# [YOUR INSTRUCTIONS]
With both ends included, repeat exactly the lines of the entries below from the one containing "else (if decide" down to the one containing "destruct (decide (8 <= i)%nat);", and no others.

# [DATA TO USE]
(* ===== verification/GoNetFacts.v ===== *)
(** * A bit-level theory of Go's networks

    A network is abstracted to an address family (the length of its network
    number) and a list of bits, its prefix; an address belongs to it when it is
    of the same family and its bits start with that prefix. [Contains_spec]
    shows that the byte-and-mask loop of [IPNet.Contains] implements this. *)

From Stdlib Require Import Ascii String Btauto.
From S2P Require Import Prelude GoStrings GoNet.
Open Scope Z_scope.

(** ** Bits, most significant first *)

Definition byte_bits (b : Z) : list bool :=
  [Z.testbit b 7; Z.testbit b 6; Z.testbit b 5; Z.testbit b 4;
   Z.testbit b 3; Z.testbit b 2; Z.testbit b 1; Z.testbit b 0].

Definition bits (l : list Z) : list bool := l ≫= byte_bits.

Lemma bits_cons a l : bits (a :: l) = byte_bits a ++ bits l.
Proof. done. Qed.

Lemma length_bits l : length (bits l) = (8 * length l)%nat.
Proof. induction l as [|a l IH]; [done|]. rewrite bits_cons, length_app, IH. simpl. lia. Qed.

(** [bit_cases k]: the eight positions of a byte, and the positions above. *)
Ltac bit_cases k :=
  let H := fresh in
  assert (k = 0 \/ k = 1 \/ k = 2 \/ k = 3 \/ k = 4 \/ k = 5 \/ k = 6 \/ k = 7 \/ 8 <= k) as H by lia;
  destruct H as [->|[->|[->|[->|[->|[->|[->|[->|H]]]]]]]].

...

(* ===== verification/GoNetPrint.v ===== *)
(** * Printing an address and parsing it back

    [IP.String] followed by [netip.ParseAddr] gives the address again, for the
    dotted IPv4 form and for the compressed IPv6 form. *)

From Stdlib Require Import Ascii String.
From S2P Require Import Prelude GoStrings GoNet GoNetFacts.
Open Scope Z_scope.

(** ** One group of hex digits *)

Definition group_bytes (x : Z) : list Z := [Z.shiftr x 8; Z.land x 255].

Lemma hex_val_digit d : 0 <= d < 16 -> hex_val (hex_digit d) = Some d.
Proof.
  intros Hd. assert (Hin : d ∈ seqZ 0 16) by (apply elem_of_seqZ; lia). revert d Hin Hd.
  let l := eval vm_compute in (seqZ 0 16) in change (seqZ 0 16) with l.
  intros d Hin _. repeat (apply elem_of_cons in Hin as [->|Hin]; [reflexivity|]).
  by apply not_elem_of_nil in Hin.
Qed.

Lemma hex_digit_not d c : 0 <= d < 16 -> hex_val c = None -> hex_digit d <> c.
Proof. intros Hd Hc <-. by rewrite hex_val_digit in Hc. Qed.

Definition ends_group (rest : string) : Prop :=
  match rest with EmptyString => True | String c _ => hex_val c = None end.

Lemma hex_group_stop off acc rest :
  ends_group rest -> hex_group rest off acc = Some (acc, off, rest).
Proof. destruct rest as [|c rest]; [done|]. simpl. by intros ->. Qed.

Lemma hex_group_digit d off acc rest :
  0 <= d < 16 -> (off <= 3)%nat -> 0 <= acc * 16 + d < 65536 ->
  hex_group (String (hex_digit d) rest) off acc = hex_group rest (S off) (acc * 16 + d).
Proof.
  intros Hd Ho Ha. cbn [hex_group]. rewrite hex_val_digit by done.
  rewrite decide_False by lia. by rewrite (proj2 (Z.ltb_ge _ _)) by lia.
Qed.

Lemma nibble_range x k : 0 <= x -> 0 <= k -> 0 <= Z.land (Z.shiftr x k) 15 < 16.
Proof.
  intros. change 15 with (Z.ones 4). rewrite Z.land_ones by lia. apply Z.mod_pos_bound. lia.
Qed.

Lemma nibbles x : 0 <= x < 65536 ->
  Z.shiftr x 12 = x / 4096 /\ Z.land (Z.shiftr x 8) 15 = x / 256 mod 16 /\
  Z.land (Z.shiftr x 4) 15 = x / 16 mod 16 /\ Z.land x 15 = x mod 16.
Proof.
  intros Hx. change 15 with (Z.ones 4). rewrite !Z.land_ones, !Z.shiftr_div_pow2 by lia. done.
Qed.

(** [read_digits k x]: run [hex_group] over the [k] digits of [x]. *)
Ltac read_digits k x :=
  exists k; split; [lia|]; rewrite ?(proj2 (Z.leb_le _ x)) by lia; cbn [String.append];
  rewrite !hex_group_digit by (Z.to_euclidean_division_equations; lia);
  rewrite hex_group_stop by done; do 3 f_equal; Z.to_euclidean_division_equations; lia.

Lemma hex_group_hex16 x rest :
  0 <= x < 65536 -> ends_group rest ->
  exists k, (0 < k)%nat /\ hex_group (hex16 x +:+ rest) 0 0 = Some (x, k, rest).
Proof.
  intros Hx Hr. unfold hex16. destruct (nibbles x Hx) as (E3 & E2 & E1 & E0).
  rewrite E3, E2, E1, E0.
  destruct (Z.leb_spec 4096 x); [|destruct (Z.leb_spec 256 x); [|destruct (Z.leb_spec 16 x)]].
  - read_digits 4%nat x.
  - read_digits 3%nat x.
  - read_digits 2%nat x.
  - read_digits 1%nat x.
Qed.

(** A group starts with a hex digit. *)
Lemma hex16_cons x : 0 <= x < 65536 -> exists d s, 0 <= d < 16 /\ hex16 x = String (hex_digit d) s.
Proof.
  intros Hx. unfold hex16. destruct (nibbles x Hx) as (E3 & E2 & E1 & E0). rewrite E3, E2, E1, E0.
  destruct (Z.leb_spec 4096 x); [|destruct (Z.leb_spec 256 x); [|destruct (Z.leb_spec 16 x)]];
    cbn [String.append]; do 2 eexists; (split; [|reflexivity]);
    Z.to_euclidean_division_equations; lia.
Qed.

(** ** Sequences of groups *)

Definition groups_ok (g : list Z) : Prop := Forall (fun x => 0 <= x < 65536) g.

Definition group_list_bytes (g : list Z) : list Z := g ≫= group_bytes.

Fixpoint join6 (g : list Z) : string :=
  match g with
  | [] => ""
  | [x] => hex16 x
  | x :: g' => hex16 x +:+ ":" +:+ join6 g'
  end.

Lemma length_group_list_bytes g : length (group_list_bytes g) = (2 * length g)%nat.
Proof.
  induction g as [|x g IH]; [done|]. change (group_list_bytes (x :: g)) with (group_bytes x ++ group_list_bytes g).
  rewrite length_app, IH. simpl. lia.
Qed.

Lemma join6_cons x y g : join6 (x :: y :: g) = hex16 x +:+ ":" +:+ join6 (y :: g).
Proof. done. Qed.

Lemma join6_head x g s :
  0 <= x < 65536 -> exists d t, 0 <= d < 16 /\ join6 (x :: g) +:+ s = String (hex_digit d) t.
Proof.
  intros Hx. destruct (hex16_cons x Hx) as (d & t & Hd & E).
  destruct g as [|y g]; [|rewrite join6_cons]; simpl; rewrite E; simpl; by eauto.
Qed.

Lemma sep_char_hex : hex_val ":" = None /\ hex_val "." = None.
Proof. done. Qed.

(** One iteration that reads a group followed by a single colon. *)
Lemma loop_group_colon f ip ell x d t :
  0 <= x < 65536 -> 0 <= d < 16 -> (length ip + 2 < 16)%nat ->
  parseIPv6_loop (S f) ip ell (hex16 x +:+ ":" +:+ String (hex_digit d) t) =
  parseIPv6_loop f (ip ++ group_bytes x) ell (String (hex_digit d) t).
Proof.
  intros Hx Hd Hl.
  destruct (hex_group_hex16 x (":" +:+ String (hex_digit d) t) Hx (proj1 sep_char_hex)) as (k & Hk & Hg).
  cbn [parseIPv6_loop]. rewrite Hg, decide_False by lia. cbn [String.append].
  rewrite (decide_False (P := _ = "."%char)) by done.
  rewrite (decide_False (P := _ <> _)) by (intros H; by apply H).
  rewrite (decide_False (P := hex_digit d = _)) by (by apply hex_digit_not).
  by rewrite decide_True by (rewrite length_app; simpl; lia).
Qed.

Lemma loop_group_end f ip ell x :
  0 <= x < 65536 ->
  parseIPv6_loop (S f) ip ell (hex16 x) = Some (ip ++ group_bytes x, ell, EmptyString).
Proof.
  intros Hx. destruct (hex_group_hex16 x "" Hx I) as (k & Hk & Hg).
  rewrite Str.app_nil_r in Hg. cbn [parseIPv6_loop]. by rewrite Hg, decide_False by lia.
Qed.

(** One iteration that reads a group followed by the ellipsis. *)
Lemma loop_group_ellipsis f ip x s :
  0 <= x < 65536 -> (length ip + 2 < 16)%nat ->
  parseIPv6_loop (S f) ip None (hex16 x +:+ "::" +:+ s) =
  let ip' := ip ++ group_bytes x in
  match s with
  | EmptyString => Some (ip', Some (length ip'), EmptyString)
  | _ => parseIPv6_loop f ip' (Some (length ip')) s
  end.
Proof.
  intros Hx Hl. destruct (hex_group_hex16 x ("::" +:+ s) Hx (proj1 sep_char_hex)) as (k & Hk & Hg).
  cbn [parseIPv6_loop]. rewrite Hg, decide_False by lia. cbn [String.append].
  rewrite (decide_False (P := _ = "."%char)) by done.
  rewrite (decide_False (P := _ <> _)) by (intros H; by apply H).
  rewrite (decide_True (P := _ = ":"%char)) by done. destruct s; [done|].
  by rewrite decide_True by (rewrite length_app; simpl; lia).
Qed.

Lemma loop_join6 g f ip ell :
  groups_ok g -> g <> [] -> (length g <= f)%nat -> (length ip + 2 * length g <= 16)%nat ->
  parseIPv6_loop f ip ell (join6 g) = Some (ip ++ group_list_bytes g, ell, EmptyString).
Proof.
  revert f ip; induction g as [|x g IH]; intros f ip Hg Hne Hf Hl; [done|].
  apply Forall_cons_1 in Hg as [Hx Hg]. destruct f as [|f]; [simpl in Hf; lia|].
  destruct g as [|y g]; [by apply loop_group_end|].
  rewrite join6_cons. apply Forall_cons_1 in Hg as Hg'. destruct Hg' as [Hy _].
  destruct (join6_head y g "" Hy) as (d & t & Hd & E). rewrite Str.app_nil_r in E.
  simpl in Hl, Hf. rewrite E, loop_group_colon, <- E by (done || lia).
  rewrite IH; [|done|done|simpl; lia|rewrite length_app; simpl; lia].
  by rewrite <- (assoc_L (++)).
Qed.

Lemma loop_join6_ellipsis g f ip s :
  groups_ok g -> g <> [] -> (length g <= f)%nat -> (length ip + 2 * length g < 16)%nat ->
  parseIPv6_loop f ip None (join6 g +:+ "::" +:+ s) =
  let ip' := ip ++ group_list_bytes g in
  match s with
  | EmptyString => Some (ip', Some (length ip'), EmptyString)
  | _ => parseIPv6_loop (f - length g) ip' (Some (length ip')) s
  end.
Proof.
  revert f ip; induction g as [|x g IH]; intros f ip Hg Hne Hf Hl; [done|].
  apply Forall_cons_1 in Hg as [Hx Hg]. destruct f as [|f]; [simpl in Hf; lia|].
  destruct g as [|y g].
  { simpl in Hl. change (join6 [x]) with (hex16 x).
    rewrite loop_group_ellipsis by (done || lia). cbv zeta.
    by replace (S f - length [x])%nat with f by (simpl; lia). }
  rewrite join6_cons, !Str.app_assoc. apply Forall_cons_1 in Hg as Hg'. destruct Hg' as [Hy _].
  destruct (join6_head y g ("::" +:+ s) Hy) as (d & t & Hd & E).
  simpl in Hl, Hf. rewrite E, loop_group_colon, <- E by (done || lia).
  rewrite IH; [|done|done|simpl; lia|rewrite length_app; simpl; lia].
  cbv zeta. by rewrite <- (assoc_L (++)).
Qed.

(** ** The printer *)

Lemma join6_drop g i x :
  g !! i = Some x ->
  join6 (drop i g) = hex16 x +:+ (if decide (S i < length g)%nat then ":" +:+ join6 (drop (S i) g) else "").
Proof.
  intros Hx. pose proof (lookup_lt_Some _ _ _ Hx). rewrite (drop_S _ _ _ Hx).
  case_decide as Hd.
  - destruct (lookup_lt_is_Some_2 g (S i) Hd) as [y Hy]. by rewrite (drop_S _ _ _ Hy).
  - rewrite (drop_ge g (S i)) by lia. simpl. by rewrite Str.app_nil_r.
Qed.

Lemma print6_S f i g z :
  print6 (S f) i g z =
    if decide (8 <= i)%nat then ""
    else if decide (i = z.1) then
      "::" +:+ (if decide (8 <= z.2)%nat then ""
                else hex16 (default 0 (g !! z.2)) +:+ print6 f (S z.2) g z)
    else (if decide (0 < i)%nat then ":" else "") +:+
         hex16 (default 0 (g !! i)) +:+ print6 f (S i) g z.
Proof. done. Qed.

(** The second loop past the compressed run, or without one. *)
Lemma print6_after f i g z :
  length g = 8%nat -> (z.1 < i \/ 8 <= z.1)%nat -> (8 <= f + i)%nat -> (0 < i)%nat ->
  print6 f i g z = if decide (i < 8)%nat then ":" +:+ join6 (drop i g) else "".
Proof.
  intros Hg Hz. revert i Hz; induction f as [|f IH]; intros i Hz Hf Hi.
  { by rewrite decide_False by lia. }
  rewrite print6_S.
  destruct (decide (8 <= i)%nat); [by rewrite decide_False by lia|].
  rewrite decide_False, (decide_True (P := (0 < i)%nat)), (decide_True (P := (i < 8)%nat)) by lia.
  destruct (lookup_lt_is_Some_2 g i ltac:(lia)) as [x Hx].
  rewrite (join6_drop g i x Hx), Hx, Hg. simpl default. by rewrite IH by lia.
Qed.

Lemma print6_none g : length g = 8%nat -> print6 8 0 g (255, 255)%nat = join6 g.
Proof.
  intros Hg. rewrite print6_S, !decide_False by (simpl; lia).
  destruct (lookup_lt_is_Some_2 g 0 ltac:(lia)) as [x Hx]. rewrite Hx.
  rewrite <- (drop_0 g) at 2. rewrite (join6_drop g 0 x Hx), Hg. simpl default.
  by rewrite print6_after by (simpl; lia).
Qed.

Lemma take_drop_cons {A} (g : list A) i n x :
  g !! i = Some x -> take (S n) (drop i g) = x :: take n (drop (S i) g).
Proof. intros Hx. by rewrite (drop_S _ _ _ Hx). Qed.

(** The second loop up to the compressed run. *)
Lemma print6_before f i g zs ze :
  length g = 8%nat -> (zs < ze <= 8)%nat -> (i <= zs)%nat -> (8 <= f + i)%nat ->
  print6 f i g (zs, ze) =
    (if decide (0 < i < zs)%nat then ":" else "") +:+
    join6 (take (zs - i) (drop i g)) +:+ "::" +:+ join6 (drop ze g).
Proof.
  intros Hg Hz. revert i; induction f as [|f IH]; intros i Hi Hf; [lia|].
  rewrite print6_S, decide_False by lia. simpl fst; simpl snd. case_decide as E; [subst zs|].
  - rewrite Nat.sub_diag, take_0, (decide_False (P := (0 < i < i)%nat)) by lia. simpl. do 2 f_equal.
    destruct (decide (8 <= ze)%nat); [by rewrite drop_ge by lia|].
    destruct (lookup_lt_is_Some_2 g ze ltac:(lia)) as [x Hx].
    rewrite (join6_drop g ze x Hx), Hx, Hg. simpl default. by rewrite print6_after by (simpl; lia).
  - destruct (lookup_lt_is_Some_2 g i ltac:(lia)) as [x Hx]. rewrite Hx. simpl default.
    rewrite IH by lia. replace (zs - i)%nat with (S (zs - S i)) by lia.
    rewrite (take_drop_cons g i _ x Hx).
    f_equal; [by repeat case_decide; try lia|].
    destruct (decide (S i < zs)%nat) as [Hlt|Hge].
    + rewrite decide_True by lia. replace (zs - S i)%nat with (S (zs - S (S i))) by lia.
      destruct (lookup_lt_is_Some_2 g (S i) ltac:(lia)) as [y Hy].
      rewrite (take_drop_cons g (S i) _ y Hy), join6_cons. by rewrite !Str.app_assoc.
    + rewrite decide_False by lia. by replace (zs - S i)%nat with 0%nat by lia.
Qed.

---

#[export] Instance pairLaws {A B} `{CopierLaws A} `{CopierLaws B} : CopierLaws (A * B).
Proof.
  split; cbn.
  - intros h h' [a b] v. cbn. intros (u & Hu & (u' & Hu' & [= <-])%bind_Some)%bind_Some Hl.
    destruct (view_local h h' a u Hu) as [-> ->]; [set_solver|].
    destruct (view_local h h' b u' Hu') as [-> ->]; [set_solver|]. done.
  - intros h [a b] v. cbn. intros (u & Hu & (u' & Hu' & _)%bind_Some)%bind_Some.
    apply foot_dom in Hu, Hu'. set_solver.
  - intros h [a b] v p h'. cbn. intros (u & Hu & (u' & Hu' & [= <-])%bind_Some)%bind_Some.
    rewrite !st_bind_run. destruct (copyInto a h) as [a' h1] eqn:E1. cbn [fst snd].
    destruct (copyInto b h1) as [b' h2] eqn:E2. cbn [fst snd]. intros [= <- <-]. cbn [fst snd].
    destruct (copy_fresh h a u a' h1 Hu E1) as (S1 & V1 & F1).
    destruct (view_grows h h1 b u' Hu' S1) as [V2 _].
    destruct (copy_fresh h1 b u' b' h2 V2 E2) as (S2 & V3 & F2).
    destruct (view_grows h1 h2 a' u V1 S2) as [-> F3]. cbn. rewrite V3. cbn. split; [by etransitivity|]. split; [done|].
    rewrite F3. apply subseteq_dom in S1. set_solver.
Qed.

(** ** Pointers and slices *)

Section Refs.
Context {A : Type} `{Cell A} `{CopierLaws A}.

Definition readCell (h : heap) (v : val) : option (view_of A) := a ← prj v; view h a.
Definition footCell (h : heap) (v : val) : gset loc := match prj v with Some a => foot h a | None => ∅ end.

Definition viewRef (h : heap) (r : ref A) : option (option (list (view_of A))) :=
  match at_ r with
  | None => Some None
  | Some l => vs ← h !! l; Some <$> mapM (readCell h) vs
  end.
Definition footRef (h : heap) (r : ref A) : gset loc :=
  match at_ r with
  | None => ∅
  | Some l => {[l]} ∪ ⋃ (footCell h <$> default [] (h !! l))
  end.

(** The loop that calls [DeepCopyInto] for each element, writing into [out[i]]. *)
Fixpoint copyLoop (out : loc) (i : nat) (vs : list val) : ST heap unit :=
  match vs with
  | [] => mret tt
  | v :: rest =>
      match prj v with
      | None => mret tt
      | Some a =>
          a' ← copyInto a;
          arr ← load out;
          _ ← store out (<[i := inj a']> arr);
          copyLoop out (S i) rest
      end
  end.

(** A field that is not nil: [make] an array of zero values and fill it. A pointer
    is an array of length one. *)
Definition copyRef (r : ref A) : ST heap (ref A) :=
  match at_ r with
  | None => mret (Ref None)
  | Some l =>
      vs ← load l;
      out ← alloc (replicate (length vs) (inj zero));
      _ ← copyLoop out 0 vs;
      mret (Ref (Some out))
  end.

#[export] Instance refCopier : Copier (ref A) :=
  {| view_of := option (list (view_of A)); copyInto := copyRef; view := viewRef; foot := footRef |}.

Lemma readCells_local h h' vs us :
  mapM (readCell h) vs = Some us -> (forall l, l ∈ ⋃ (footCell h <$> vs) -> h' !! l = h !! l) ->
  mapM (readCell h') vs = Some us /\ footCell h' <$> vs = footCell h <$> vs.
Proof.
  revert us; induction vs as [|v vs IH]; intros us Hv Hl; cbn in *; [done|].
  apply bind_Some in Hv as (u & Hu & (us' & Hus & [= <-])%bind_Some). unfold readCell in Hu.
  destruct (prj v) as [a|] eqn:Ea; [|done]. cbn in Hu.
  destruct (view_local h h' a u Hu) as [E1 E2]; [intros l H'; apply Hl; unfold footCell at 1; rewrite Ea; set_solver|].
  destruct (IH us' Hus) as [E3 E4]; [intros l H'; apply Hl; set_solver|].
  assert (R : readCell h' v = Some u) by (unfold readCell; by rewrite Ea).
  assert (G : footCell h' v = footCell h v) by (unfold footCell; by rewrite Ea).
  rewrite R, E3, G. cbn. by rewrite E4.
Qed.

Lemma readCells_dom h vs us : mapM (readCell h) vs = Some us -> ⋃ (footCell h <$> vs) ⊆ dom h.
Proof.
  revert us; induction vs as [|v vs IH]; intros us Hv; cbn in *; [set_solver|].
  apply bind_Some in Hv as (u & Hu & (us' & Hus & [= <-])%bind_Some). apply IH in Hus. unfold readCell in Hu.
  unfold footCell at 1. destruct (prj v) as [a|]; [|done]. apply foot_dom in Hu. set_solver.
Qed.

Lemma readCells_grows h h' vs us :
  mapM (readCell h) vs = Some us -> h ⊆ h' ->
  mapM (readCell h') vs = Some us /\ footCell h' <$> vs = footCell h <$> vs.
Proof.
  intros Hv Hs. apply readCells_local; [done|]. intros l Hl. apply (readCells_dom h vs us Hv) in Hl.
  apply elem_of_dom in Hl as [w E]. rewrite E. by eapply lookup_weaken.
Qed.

# [SOLUTION FOR THIS PROBLEM]
    else (if decide (0 < i)%nat then ":" else "") +:+
         hex16 (default 0 (g !! i)) +:+ print6 f (S i) g z.
Proof. done. Qed.

(** The second loop past the compressed run, or without one. *)
Lemma print6_after f i g z :
  length g = 8%nat -> (z.1 < i \/ 8 <= z.1)%nat -> (8 <= f + i)%nat -> (0 < i)%nat ->
  print6 f i g z = if decide (i < 8)%nat then ":" +:+ join6 (drop i g) else "".
Proof.
  intros Hg Hz. revert i Hz; induction f as [|f IH]; intros i Hz Hf Hi.
  { by rewrite decide_False by lia. }
  rewrite print6_S.
  destruct (decide (8 <= i)%nat); [by rewrite decide_False by lia|].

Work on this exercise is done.